• _What is being asked_
I need the lines below from the one with "day_from_year y + foldr" down to the one with "unfold civil. set" reproduced exactly, both ends included, and nothing else.

Supplied records Start Marker

(* ===== verification/DateText.v ===== *)
(** * Dates as text and back

    [Date.prototype.toISOString] and [Date.parse] are inverse on the years 0 to 9999.  The
    calendar computation of Dates.v counts in years that begin on 1 March; the year is found
    by a monotone division, so the 400 years of an era are checked at their first and last
    days only. *)

From S2P Require Import Prelude Amount Dates.

(** ** Years that begin in March *)

(** The first day of a year within its era, in days since 1 March of year 0 *)
Definition march_start (y : Z) : Z := 365 * y + y / 4 - y / 100 + y / 400.
(** The division of [civil], before the division by 365 *)
Definition year_numerator (doe : Z) : Z := doe - doe / 1460 + doe / 36524 - doe / 146096.
Definition yoe_of (doe : Z) : Z := year_numerator doe / 365.

Lemma year_numerator_monotone a b : 0 <= a <= b -> b < 146097 -> year_numerator a <= year_numerator b.
Proof. unfold year_numerator. intros. Z.to_euclidean_division_equations. lia. Qed.

Lemma Forall_seq (p : nat -> bool) n : forallb p (seq 0 n) = true -> forall k, (k < n)%nat -> p k = true.
Proof. rewrite forallb_forall. intros H k Hk. apply H, in_seq. lia. Qed.

Definition year_checked (k : nat) : bool :=
  let y := Z.of_nat k in (yoe_of (march_start y) =? y) && (yoe_of (march_start (y + 1) - 1) =? y).
Lemma years_checked : forallb year_checked (seq 0 400) = true.
Proof. vm_compute. reflexivity. Qed.

Lemma march_start_step y : march_start y < march_start (y + 1).
Proof. unfold march_start. Z.to_euclidean_division_equations. lia. Qed.
Lemma march_start_le y y' : y <= y' -> march_start y <= march_start y'.
Proof.
  intros H. replace y' with (y + Z.of_nat (Z.to_nat (y' - y))) by lia. generalize (Z.to_nat (y' - y)). intros n.
  induction n as [|n IH]; [by rewrite Z.add_0_r|]. pose proof (march_start_step (y + Z.of_nat n)).
  replace (y + Z.of_nat (S n)) with (y + Z.of_nat n + 1) by lia. lia.
Qed.

(** Every day of an era is in the year that [civil] computes. *)
Lemma year_of_era doe :
  0 <= doe < 146097 -> 0 <= yoe_of doe < 400 /\ march_start (yoe_of doe) <= doe < march_start (yoe_of doe + 1).
Proof.
  intros Hd.
  assert (forall n : nat, (n <= 400)%nat -> doe < march_start (Z.of_nat n) ->
    exists k : nat, (k < n)%nat /\ march_start (Z.of_nat k) <= doe < march_start (Z.of_nat k + 1)) as Hfind.
  { induction n as [|n IH]; intros Hn Hlt; [change (march_start (Z.of_nat 0)) with 0 in Hlt; lia|].
    destruct (Z.lt_ge_cases doe (march_start (Z.of_nat n))) as [H|H].
    - destruct (IH ltac:(lia) H) as (k & Hk & Hb). exists k. split; [lia|done].
    - exists n. split; [lia|]. replace (Z.of_nat n + 1) with (Z.of_nat (S n)) by lia. done. }
  destruct (Hfind 400%nat ltac:(lia)) as (k & Hk & Hb); [change (march_start (Z.of_nat 400)) with 146097; lia|].
  pose proof (Forall_seq _ _ years_checked k Hk) as Hc. apply andb_true_iff in Hc as [H1 H2].
  apply Z.eqb_eq in H1, H2.
  assert (0 <= march_start (Z.of_nat k)) by (apply (march_start_le 0); lia).
  assert (march_start (Z.of_nat k + 1) - 1 < 146097).
  { pose proof (march_start_le (Z.of_nat k + 1) 400 ltac:(lia)) as H3. change (march_start 400) with 146097 in H3. lia. }
  assert (yoe_of doe = Z.of_nat k) as ->; [|lia].
  unfold yoe_of in *. apply Z.le_antisymm.
  - rewrite <- H2. apply Z.div_le_mono; [lia|]. apply year_numerator_monotone; lia.
  - rewrite <- H1. apply Z.div_le_mono; [lia|]. apply year_numerator_monotone; lia.
Qed.

(** ** Months *)

Definition months (leap : bool) : list Z := [31; if leap then 29 else 28; 31; 30; 31; 30; 31; 31; 30; 31; 30; 31].
(** Month and day of a day of a March year *)
Definition month_of (doy : Z) : Z := let mp := (5 * doy + 2) / 153 in if mp <? 10 then mp + 3 else mp - 9.
Definition day_of (doy : Z) : Z := doy - (153 * ((5 * doy + 2) / 153) + 2) / 5 + 1.
Definition first_of (leap : bool) (m : Z) : Z := foldr Z.add 0 (take (Z.to_nat (m - 1)) (months leap)).
(** The day of the civil year, given whether that year is a leap year *)
Definition month_checked (leap : bool) (k : nat) : bool :=
  let doy := Z.of_nat k in
  let m := month_of doy in
  let d := day_of doy in
  (1 <=? m) && (m <=? 12) && (1 <=? d) && (d <=? default 0 (months leap !! Z.to_nat (m - 1)))
  && (if m <=? 2 then (306 <=? doy) && (first_of leap m + (d - 1) =? doy - 306)
      else (doy <? 306) && (first_of leap m + (d - 1) =? doy + 59 + (if leap then 1 else 0))).
Lemma months_checked : forallb (month_checked true) (seq 0 366) && forallb (month_checked false) (seq 0 365) = true.
Proof. vm_compute. reflexivity. Qed.
Lemma month_exact (leap : bool) doy :
  0 <= doy < 365 + (if leap then 1 else 0) ->
  let m := month_of doy in
  let d := day_of doy in
  1 <= m <= 12 /\ 1 <= d <= default 0 (months leap !! Z.to_nat (m - 1)) /\
  (m <= 2 /\ 306 <= doy /\ first_of leap m + (d - 1) = doy - 306 \/
   2 < m /\ doy < 306 /\ first_of leap m + (d - 1) = doy + 59 + (if leap then 1 else 0)).
Proof.
  intros Hd m d. pose proof months_checked as H. apply andb_true_iff in H as [Ht Hf].
  assert (month_checked leap (Z.to_nat doy) = true) as H.
  { destruct leap; [eapply Forall_seq in Ht|eapply Forall_seq in Hf]; try eassumption; lia. }
  unfold month_checked in H. rewrite Z2Nat.id in H by lia. fold m d in H. destruct (m <=? 2) eqn:Em; inv_bool; lia.
Qed.
(** The last day of February is one of a leap year. *)
Lemma early_month doy : 0 <= doy < 365 -> (month_of doy <=? 2) = (306 <=? doy).
Proof.
  intros Hd. destruct (month_exact false doy ltac:(lia)) as (_ & _ & [(? & ? & _)|(? & ? & _)]);
    destruct (month_of doy <=? 2) eqn:E; destruct (306 <=? doy) eqn:E'; inv_bool; lia.
Qed.

(** ** Days *)

Lemma leap_exact y : leap_year y = true <-> (y mod 4 = 0 /\ y mod 100 <> 0 \/ y mod 400 = 0).
Proof.
  unfold leap_year. rewrite orb_true_iff, andb_true_iff, negb_true_iff, !Z.eqb_eq, Z.eqb_neq. done.
Qed.
Lemma day_from_year_march y : day_from_year (y + 1) = march_start y - 719162.
Proof. unfold day_from_year, march_start. Z.to_euclidean_division_equations. lia. Qed.
Lemma day_from_year_next y : day_from_year (y + 1) = day_from_year y + 365 + (if leap_year y then 1 else 0).
Proof.
  destruct (leap_year y) eqn:E; [apply leap_exact in E|apply not_true_iff_false in E; rewrite leap_exact in E];
    unfold day_from_year; Z.to_euclidean_division_equations; lia.
Qed.
Lemma march_length y : march_start (y + 1) = march_start y + 365 + (if leap_year (y + 1) then 1 else 0).
Proof.
  pose proof (day_from_year_march (y + 1)). pose proof (day_from_year_march y). pose proof (day_from_year_next (y + 1)). lia.
Qed.
Lemma march_era y era : march_start (y + era * 400) = march_start y + era * 146097.
Proof. unfold march_start. Z.to_euclidean_division_equations. lia. Qed.

Lemma civil_exact days y m d :
  civil days = (y, m, d) ->
  1 <= m <= 12 /\ 1 <= d <= default 0 (month_lengths y !! Z.to_nat (m - 1)) /\
  day_from_year y + foldr Z.add 0 (take (Z.to_nat (m - 1)) (month_lengths y)) + (d - 1) = days.
Proof.
  unfold civil. set (z := days + 719468). set (era := z / 146097). set (doe := z - era * 146097).
  change ((doe - doe / 1460 + doe / 36524 - doe / 146096) / 365) with (yoe_of doe). set (yoe := yoe_of doe).
  assert (0 <= doe < 146097) as Hdoe by (subst doe era; Z.to_euclidean_division_equations; lia).
  destruct (year_of_era doe Hdoe) as [Hy Hb]. fold yoe in Hy, Hb.
  set (doy := doe - (365 * yoe + yoe / 4 - yoe / 100)).
  change (if (5 * doy + 2) / 153 <? 10 then (5 * doy + 2) / 153 + 3 else (5 * doy + 2) / 153 - 9) with (month_of doy).
  change (doy - (153 * ((5 * doy + 2) / 153) + 2) / 5 + 1) with (day_of doy).
  assert (doy = doe - march_start yoe) as Hdoy by (subst doy; unfold march_start; Z.to_euclidean_division_equations; lia).
  clearbody doy. set (Y := yoe + era * 400).
  assert (days = march_start Y + doy - 719468) as Hdays by (subst Y; rewrite march_era; subst z; lia).
  rewrite march_length in Hb.
  replace (leap_year (yoe + 1)) with (leap_year (Y + 1)) in Hb.
  2: { apply eq_true_iff_eq. rewrite !leap_exact. subst Y. Z.to_euclidean_division_equations. lia. }
  clearbody Y. intros [= <- <- <-].
  pose proof (day_from_year_march Y). pose proof (day_from_year_next Y).
  destruct (Z.lt_ge_cases doy 306) as [Hlt|Hge].
  - destruct (month_exact (leap_year Y) doy) as (Hm & Hd & [(?&?&_)|(Hm2 & _ & He)]); [destruct (leap_year Y); lia|lia|].
    rewrite (proj2 (Z.leb_gt (month_of doy) 2)) by lia. rewrite Z.add_0_r.
    change (month_lengths Y) with (months (leap_year Y)). unfold first_of in He. split; [done|]. split; [done|]. lia.
  - destruct (month_exact (leap_year (Y + 1)) doy) as (Hm & Hd & [(Hm2 & _ & He)|(?&?&_)]); [destruct (leap_year (Y + 1)); lia| |lia].
    rewrite (proj2 (Z.leb_le (month_of doy) 2)) by lia.
    change (month_lengths (Y + 1)) with (months (leap_year (Y + 1))). unfold first_of in He. split; [done|]. split; [done|]. lia.
Qed.

(** ** Text *)

Lemma two_digits_digit a b : 0 <= a < 10 -> 0 <= b < 10 -> two_digits (digit a) (digit b) = Some (10 * a + b).
Proof. intros Ha Hb. unfold two_digits. rewrite !is_digit_digit, !code_digit by done. cbn [andb]. f_equal. lia. Qed.
Lemma padded_2 n s : padded 2 n +:+ s = String (digit (n / 10 mod 10)) (String (digit (n mod 10)) s).
Proof. reflexivity. Qed.
Lemma padded_3 n s : padded 3 n +:+ s = String (digit (n / 10 / 10 mod 10)) (String (digit (n / 10 mod 10)) (String (digit (n mod 10)) s)).
Proof. reflexivity. Qed.
Lemma padded_4 n s :
  padded 4 n +:+ s = String (digit (n / 10 / 10 / 10 mod 10)) (String (digit (n / 10 / 10 mod 10))
                       (String (digit (n / 10 mod 10)) (String (digit (n mod 10)) s))).
Proof. reflexivity. Qed.
Lemma pair_value n : 0 <= n < 100 -> two_digits (digit (n / 10 mod 10)) (digit (n mod 10)) = Some n.
Proof.
  intros Hn. rewrite two_digits_digit by (apply Z.mod_pos_bound; lia). f_equal. Z.to_euclidean_division_equations. lia.
Qed.

Definition iso_text (y m d h mi s ms : Z) : string :=
  padded 4 y +:+ "-" +:+ padded 2 m +:+ "-" +:+ padded 2 d +:+ "T" +:+ padded 2 h +:+ ":" +:+ padded 2 mi +:+ ":"
  +:+ padded 2 s +:+ "." +:+ padded 3 ms +:+ "Z".
Lemma iso_text_read y m d h mi s ms :
  0 <= y < 10000 -> 0 <= m < 100 -> 0 <= d < 100 -> 0 <= h < 100 -> 0 <= mi < 100 -> 0 <= s < 100 -> 0 <= ms < 1000 ->
  iso_utc (iso_text y m d h mi s ms) = iso_time y m d h mi s ms.
Proof.
  intros Hy Hm Hd Hh Hmi Hs Hms. unfold iso_text. rewrite padded_4, !padded_2, padded_3. rewrite !append_cons, !append_nil.
  unfold iso_utc. cbn [list_ascii_of_string]. 
  replace (y / 10 / 10 / 10 mod 10) with (y / 100 / 10 mod 10) by (Z.to_euclidean_division_equations; lia).
  replace (y / 10 / 10 mod 10) with (y / 100 mod 10) by (Z.to_euclidean_division_equations; lia).
  replace (y / 10 mod 10) with (y mod 100 / 10 mod 10) by (Z.to_euclidean_division_equations; lia).
  replace (y mod 10) with (y mod 100 mod 10) by (Z.to_euclidean_division_equations; lia).
  rewrite (pair_value (y / 100)), (pair_value (y mod 100)), !pair_value by (Z.to_euclidean_division_equations; lia).
  rewrite is_digit_digit, code_digit by (apply Z.mod_pos_bound; lia).
  change (is_char 45 "-") with true. change (is_char 84 "T") with true. change (is_char 58 ":") with true.
  change (is_char 46 ".") with true. change (is_char 90 "Z") with true. cbn [andb mbind option_bind].
  f_equal; Z.to_euclidean_division_equations; lia.
Qed.

Lemma within_year (leap : bool) m d :
  1 <= m <= 12 -> 1 <= d <= default 0 (months leap !! Z.to_nat (m - 1)) ->
  0 <= foldr Z.add 0 (take (Z.to_nat (m - 1)) (months leap)) + (d - 1) < 365 + (if leap then 1 else 0) /\ d <= 31.
Proof.
  intros Hm.
  assert (m = 1 \/ m = 2 \/ m = 3 \/ m = 4 \/ m = 5 \/ m = 6 \/ m = 7 \/ m = 8 \/ m = 9 \/ m = 10 \/ m = 11 \/ m = 12) as H by lia.
  destruct leap; repeat destruct H as [->|H]; subst;
    match goal with |- context [foldr ?f ?z ?l] => let v := eval vm_compute in (foldr f z l) in change (foldr f z l) with v end;
    match goal with |- context [default ?z ?o] => let v := eval vm_compute in (default z o) in change (default z o) with v end; lia.
Qed.
Lemma civil_year days y m d : civil days = (y, m, d) -> -719528 <= days <= 2932896 -> 0 <= y <= 9999.
Proof.
  intros H Hd. destruct (civil_exact days y m d H) as (Hm & Hday & He).
  destruct (within_year (leap_year y) m d Hm Hday) as [Hw _]. change (months (leap_year y)) with (month_lengths y) in Hw.
  pose proof (day_from_year_next y). pose proof (day_from_year_march y). pose proof (day_from_year_march (y - 1)) as Hp.
  replace (y - 1 + 1) with y in Hp by lia. split.
  - apply Z.nlt_ge. intros Hy. pose proof (march_start_le y (-1) ltac:(lia)) as Hl. change (march_start (-1)) with (-366) in Hl. lia.
  - apply Z.nlt_ge. intros Hy. pose proof (march_start_le 9999 (y - 1) ltac:(lia)) as Hl. change (march_start 9999) with 3652059 in Hl. lia.
Qed.

(** [Date.parse(new Date(t).toISOString())] is [t] again for every time of the years 0
    to 9999; the text is the one that [toISOString] writes without a sign. *)
Lemma date_roundtrip t :
  -62167219200000 <= t <= 253402300799999 ->
  exists text, toISOString t = Ok text /\ iso_utc text = Some t.
Proof.
  intros Ht. unfold toISOString. cbv zeta. unfold throw_if. rewrite (proj2 (Z.ltb_ge _ _)) by lia. cbn [mbind result_bind].
  destruct (civil (t / 86400000)) as [[y m] d] eqn:Hc.
  assert (-719528 <= t / 86400000 <= 2932896) as Hdays by (Z.to_euclidean_division_equations; lia).
  pose proof (civil_year _ _ _ _ Hc Hdays) as Hy. destruct (civil_exact _ _ _ _ Hc) as (Hm & Hd & He).
  destruct (within_year (leap_year y) m d Hm Hd) as [_ Hd31].
  assert (0 <= t mod 86400000 < 86400000) as Hms by (apply Z.mod_pos_bound; lia). set (ms := t mod 86400000) in *.
  rewrite (proj2 (Z.leb_le 0 y)), (proj2 (Z.leb_le y 9999)) by lia. cbn [andb].
  change (_ +:+ "-" +:+ _) with (iso_text y m d (ms / 3600000) (ms / 60000 mod 60) (ms / 1000 mod 60) (ms mod 1000)).
  eexists. split; [done|]. rewrite iso_text_read by (try apply Z.mod_pos_bound; Z.to_euclidean_division_equations; lia).

  unfold iso_time. cbv zeta. rewrite (proj2 (Z.leb_le 1 m)), (proj2 (Z.leb_le m 12)), (proj2 (Z.leb_le 1 d)),
    (proj2 (Z.leb_le d _)) by lia.
  assert (ms / 3600000 <= 23) by (Z.to_euclidean_division_equations; lia).
  pose proof (Z.mod_pos_bound (ms / 60000) 60 ltac:(lia)). pose proof (Z.mod_pos_bound (ms / 1000) 60 ltac:(lia)).
  rewrite !(proj2 (Z.leb_le _ _)) by lia. cbn [andb]. f_equal. rewrite He. subst ms. Z.to_euclidean_division_equations. lia.
Qed.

Supplied records End Marker

• _Response to the task_
  day_from_year y + foldr Z.add 0 (take (Z.to_nat (m - 1)) (month_lengths y)) + (d - 1) = days.
Proof.
  unfold civil. set (z := days + 719468). set (era := z / 146097). set (doe := z - era * 146097).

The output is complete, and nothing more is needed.